**Exercise brief**
Print every line of the listing below, starting with the line that holds "- A method is" and going on through the line that holds "- [datetime.now().isoformat()] reads", both included, and print nothing else.

**Given entries**

Fixpoint for_export_urls (urls : list string) (output_path export_format : string)
    : M (bool * option string) :=
  match urls with
  | [] => mret (false, None)
  | export_url :: rest =>
      r ← try_export_url export_url output_path export_format;
      match r with
      | Some res => mret res
      | None => for_export_urls rest output_path export_format
      end
  end.

(** [re.search] raises [TypeError] on anything but a string. *)
Definition download_via_api (gamma_url generation_id : jval)
    (output_path export_format : string) : M (bool * option string) :=
  match gamma_url with
  | JStr u =>
      let doc_id := search_doc_id u in
      for_export_urls (export_urls doc_id generation_id export_format)
        output_path export_format
  | _ => raise TypeError
  end.

(** *** Export through the browser: lines 489-754

    The Selenium session is modelled by its interface.  Without Selenium the
    function returns [(False, None)] at once.  Otherwise it opens one browser
    session on [gamma_url], and the oracle [browser_export] tells whether a
    file ends up at [output_path]; every exception is caught inside. *)
Definition download_via_browser (gamma_url : jval) (output_path export_format : string)
    (headless : bool) : M (bool * option string) :=
  if negb (SELENIUM_AVAILABLE env) then mret (false, None)
  else λ st,
    let st1 := next_req (log (EvBrowser (py_str gamma_url) export_format headless) st) in
    match browser_export env (nreq st) (py_str gamma_url) output_path headless with
    | Some data =>
        (Ret (true, Some "browser"), set_files (<[output_path := data]> (files st1)) st1)
    | None => (Ret (false, None), st1)
    end.

(** Lines 757-802. *)
Definition download_pdf (gamma_url generation_id : jval) (output_path : string)
    (use_browser : bool) : M bool :=
  r ← download_via_api gamma_url generation_id output_path "pdf";
  let '(success, method) := r : bool * option string in
  if success then mret true
  else if use_browser || SELENIUM_AVAILABLE env then
    if SELENIUM_AVAILABLE env then
      let headless_mode :=
        bool_decide (lower (default "false" (BROWSER_HEADLESS env)) = "true") in
      r ← download_via_browser gamma_url output_path "pdf" headless_mode;
      let '(success, method) := r : bool * option string in
      if success then mret true else mret false
    else mret false
  else mret false.

(** *** Text extraction: lines 48-90, 222-235, 886-899 *)

(** The character class of the URL pattern: anything but white space and
    the eleven characters less-than, greater-than, double quote, the braces,
    the bar, the backslash, the caret, the backquote and the brackets. *)
Definition url_char (c : N) : bool :=
  negb (is_space c
        || bool_decide (c ∈ [60; 62; 34; 123; 125; 124; 92; 94; 96; 91; 93]%N)).

Fixpoint url_run (t : text) : text :=
  match t with
  | [] => []
  | c :: t' => if url_char c then c :: url_run t' else []
  end.
(** C9: an iteration of [loop] that starts in the calculating mode, for any
    of the four kinds and any parameters, regenerates the table and the
    sample interval from the parameters: with n the sample count, every
    entry below n is the saturated value computed for its sample, the
    entries from n on and the length are kept, and the interval is the
    integer part of ((1 / FREQ) / SAMPLES * 1000000) * 0.985 in single
    precision; the iteration ends in the running mode with [SW2_state] at 0
    and the parameters as they were. *)
Theorem loop_calculating (sin : float -> float) (inp : inputs) (s : state) :
  SW1_state s = CALCULATING ->
  known_kind (waveform s) ->
  let s' := loop sin inp s in
  let p := wave_parameters s in
  let n := to_uint16 (SAMPLES p) in
  (forall j : nat,
     (j < Z.to_nat n)%nat -> (j < length (wave s))%nat ->
     wave s' !! j
     = Some (saturate (raw_sample sin n (AMPLITUDE p) (OFFSET p) (waveform s)
                         (Z.of_nat j))))
  /\ (forall j : nat, (Z.to_nat n <= j)%nat -> wave s' !! j = wave s !! j)
  /\ length (wave s') = length (wave s)
  /\ sample_interval s'
     = to_uint32
         (mul (mul (div (div (of_Z 1) (FREQ p)) (SAMPLES p)) (of_Z 1000000))
            time_compensation)
  /\ samples_uint s' = n
  /\ wave s'
     = wave_calc sin (wave s) (to_uint16 (SAMPLES p)) (AMPLITUDE p) (OFFSET p)
         (waveform s)
  /\ sample_interval s' = sample_interval (update_freq s)
  /\ wave_parameters s' = p
  /\ SW1_state s' = RUNNING
  /\ SW2_state s' = 0.
Proof.
  intros Hmode Hkind. cbv zeta.
  assert (wave (loop sin inp s)
          = wave_calc sin (wave s) (to_uint16 (SAMPLES (wave_parameters s)))
              (AMPLITUDE (wave_parameters s)) (OFFSET (wave_parameters s))
              (waveform s)
          /\ sample_interval (loop sin inp s) = sample_interval (update_freq s)
          /\ samples_uint (loop sin inp s)
             = to_uint16 (SAMPLES (wave_parameters s))
          /\ wave_parameters (loop sin inp s) = wave_parameters s
          /\ SW1_state (loop sin inp s) = RUNNING
          /\ SW2_state (loop sin inp s) = 0) as (Hw & Hi & Hn & Hp & Hm & Hc).
  { unfold loop. rewrite Hmode.
    change (CALCULATING =? RUNNING) with false.
    change (CALCULATING =? CONFIGURING) with false.
    change (CALCULATING =? CALCULATING) with true. cbv iota.
    cbn [set_samples_uint waveform wave wave_parameters samples_uint].
    assert ((waveform s =? SINE) || (waveform s =? RAMP)
            || (waveform s =? SQUARE) || (waveform s =? DC) = true) as ->.
    { destruct Hkind as [E | [E | [E | E]]]; rewrite E; reflexivity. }
    repeat split; reflexivity. }
  rewrite Hw, Hi, Hn, Hp, Hm, Hc.
  split; [|split; [|split; [|split; [|repeat split; reflexivity]]]].
  - intros j Hj Hlen. unfold wave_calc, raw_sample.
    apply wave_calc_loop_inside; [lia|done|simpl; lia|done].
  - intros j Hj. unfold wave_calc.
    apply wave_calc_loop_outside; [lia|]. right. simpl. lia.
  - unfold wave_calc. apply wave_calc_loop_length.
  - apply update_freq_interval.
Qed.

Lemma loop_calculating_witness :
  let s' := loop sin_poly {| micros_1 := 2000; micros_2 := 2004;
                             pin_CLK := true; pin_DATA := true |} power_on in
  let p := wave_parameters power_on in
  let n := to_uint16 (SAMPLES p) in
  (forall j : nat,
     (j < Z.to_nat n)%nat -> (j < length (wave power_on))%nat ->
     wave s' !! j
     = Some (saturate (raw_sample sin_poly n (AMPLITUDE p) (OFFSET p)
                         (waveform power_on) (Z.of_nat j))))
  /\ (forall j : nat,
        (Z.to_nat n <= j)%nat -> wave s' !! j = wave power_on !! j)
  /\ length (wave s') = length (wave power_on)
  /\ sample_interval s'
     = to_uint32
         (mul (mul (div (div (of_Z 1) (FREQ p)) (SAMPLES p)) (of_Z 1000000))
            time_compensation)
  /\ samples_uint s' = n
  /\ wave s'
     = wave_calc sin_poly (wave power_on) (to_uint16 (SAMPLES p)) (AMPLITUDE p)
         (OFFSET p) (waveform power_on)
  /\ sample_interval s' = sample_interval (update_freq power_on)
  /\ wave_parameters s' = p
  /\ SW1_state s' = RUNNING
  /\ SW2_state s' = 0.
Proof.
  apply (loop_calculating sin_poly _ power_on).
  - reflexivity.
  - left. reflexivity.
Defined.
(** * Identity verification and permission management

    A shallow embedding of the three classes of [encapsulation hw]:
    [UserIdentity] (user_identity.py), [AccountAccess] (account_access.py)
    and [SecureUser] (secure_user.py), followed by the properties of the
    specification that concern them.

    Python values are modelled as follows.
    - [str] is [string]; its characters are the code points 0..255.  In that
      range [\d] of the [re] module is exactly [0-9].  On a [str] pattern
      [\d] also matches the decimal digits of other scripts; strings with
      such characters are outside the model, and every statement about the
      validators below is about strings of code points 0..255.
    - A method is a computation in the monad [M]: it threads the object it is
      called on together with the wall clock, and either returns a value or
      raises an exception.  State changes made before a [raise] survive it,
      as they do in Python.
    - [datetime.now().isoformat()] reads an arbitrary clock.
    - Module [Store] gives the lists handed out by the accessors an address
      in a store of objects, so that aliasing between the caller's list and
      the internal one can be stated. *)

From Stdlib Require Import Ascii String DecimalString.
From stdpp Require Import gmap strings list.
(** * Lowering of transformable operators (tinynn/converter/operators/tflite/transformable.py)

    A shallow embedding of [TransformableOperator] and its three subclasses
    [BatchNormOperator], [GenericConvOperator] and
    [GenericTransposeConvOperator], followed by the properties of the
    lowering that the design document states.

    Conventions of the embedding.
    - Python lists that are shared and mutated in place (the [inputs] and
      [outputs] of operators) live in a store of lists; an operator holds
      references into it, so aliasing between [self.inputs] and
      [conv_op.inputs] is visible.
    - A raised exception is a value of [exn]; the state reached when it was
      raised is kept, as in Python.
    - A numpy array is represented by its shape, its element type and, when
      the lowering itself builds it from integers, its values. *)

From Stdlib Require Import ZArith QArith Ascii.
From stdpp Require Import base tactics option list strings pretty gmap.

Local Open Scope nat_scope.

(** ** Numpy arrays, as far as the lowering looks at them *)

Inductive dtype :=
  | float16 | float32 | float64
  | int8 | uint8 | int16 | int32 | int64 | bool_.

Global Instance dtype_eq_dec : EqDecision dtype.
Proof. solve_decision. Defined.

(** [nd_data] is [Some] for the arrays the lowering builds itself with
    [np.array] or [np.zeros] (flattened, row-major; [0] also stands for
    [0.0]); it is [None] for sample arrays, whose values the lowering never
    reads. *)
Record ndarray := {
  nd_shape : list nat;
  nd_dtype : dtype;
  nd_data : option (list Z)
}.

Definition ndim (a : ndarray) : nat := length (nd_shape a).

(** ** Exceptions and results *)

Inductive exn :=
  | IndexError
  | AttributeError
  | TypeError
  | ValueError
  | KeyError
  | AssertionError (msg : string)
  | DanglingReference.

Inductive result (A : Type) :=
  | Ok (a : A)
  | Raise (e : exn).
Arguments Ok {A} a.
Arguments Raise {A} e.

Definition is_ok {A} (r : result A) : bool :=
  match r with Ok _ => true | Raise _ => false end.

(** ** Python sequences *)

(** Index normalisation of [l[i]]: negative indices count from the end. *)
Definition py_norm {A} (l : list A) (i : Z) : option nat :=
  if (0 <=? i)%Z then
    if (i <? Z.of_nat (length l))%Z then Some (Z.to_nat i) else None
  else
    if (- Z.of_nat (length l) <=? i)%Z
    then Some (Z.to_nat (Z.of_nat (length l) + i)) else None.

Definition py_getitem {A} (l : list A) (i : Z) : result A :=
  match py_norm l i with
  | Some n => match l !! n with Some x => Ok x | None => Raise IndexError end
  | None => Raise IndexError
  end.

Definition py_setitem {A} (l : list A) (i : Z) (x : A) : result (list A) :=
  match py_norm l i with
  | Some n => Ok (<[n:=x]> l)
  | None => Raise IndexError
  end.

(** [l.insert(i, x)]: the position is clamped to [0 .. len(l)]. *)
Definition py_insert {A} (l : list A) (i : Z) (x : A) : list A :=
  let n := Z.of_nat (length l) in
  let j := if (i <? 0)%Z then Z.max 0 (n + i) else Z.min i n in
  take (Z.to_nat j) l ++ x :: drop (Z.to_nat j) l.

(** [sum(l)] on a list of integers. *)
Definition py_sum (l : list Z) : Z := foldr Z.add 0%Z l.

**Written response**
    - A method is a computation in the monad [M]: it threads the object it is
      called on together with the wall clock, and either returns a value or
      raises an exception.  State changes made before a [raise] survive it,
      as they do in Python.
    - [datetime.now().isoformat()] reads an arbitrary clock.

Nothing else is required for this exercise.